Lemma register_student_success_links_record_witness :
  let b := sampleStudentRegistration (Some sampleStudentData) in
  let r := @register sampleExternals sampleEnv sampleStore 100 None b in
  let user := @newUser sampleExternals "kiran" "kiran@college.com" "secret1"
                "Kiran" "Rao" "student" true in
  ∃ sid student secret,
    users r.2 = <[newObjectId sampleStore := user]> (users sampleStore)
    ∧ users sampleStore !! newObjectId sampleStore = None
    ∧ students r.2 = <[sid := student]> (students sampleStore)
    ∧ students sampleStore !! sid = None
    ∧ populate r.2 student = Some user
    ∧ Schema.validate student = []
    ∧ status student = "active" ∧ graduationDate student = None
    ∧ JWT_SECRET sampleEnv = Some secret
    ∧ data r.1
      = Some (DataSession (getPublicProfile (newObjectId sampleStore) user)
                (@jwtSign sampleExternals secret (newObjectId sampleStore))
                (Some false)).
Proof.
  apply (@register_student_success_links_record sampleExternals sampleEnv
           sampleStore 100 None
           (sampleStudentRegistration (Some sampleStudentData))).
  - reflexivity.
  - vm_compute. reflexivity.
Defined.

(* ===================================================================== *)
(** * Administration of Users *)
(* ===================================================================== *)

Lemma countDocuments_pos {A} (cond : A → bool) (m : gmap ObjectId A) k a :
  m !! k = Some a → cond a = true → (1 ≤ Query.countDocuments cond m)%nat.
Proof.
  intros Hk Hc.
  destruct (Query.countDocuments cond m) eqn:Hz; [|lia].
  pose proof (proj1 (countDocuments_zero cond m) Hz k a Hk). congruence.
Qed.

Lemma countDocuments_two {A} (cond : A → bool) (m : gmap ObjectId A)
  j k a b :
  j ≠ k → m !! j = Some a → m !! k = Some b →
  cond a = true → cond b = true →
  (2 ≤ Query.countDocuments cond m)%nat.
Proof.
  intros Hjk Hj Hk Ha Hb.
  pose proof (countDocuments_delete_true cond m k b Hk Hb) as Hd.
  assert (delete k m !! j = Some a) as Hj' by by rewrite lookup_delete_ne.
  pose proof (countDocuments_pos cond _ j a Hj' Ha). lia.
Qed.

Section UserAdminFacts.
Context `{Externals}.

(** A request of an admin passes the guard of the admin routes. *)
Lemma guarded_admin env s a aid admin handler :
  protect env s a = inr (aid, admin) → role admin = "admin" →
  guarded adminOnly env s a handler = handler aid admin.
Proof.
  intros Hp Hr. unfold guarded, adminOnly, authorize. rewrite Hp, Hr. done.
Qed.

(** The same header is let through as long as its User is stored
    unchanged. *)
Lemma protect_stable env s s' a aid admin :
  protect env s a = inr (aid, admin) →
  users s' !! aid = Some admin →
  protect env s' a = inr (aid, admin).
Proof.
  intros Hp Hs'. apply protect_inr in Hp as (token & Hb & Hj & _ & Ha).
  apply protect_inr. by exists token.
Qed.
■ ■ ■ ■
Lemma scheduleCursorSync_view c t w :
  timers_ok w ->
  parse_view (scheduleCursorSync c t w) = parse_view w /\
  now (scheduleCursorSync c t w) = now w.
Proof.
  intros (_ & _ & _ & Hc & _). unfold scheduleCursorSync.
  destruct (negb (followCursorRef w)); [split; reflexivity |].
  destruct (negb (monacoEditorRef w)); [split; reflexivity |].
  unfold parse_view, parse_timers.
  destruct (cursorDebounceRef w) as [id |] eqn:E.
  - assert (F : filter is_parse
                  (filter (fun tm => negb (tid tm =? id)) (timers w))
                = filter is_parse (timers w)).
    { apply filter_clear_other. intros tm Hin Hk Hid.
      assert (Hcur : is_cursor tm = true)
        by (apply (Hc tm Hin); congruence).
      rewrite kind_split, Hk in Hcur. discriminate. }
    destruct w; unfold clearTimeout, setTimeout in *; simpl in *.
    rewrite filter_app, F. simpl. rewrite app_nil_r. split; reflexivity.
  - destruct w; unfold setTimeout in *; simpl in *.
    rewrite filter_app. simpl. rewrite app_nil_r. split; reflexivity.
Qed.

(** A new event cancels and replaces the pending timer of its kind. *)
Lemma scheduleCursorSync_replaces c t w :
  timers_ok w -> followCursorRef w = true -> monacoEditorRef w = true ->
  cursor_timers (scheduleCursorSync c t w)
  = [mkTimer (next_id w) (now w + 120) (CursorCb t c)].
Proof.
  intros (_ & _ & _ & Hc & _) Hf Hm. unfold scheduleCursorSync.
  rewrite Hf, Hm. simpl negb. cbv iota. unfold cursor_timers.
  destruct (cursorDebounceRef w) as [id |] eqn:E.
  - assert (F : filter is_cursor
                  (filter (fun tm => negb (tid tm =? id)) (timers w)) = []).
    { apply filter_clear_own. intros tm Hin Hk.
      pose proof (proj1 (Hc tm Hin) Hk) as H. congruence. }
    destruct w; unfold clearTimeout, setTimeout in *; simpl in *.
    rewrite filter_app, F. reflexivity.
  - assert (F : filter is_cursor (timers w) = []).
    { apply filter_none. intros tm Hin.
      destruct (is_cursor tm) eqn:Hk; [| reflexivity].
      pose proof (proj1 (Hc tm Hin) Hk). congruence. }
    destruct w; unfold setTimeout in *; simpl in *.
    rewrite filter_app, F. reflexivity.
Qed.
■ ■ ■ ■
* **EXERCISE DETAILS**: Would you please copy exactly the part of the entries above that begins at the line containing "let b := sampleStudentRegistration" and ends at the line containing "users r.2 = <[newObjectId", both lines included?

* **EXERCISE RESPONSE**:
  let b := sampleStudentRegistration (Some sampleStudentData) in
  let r := @register sampleExternals sampleEnv sampleStore 100 None b in
  let user := @newUser sampleExternals "kiran" "kiran@college.com" "secret1"
                "Kiran" "Rao" "student" true in
  ∃ sid student secret,
    users r.2 = <[newObjectId sampleStore := user]> (users sampleStore)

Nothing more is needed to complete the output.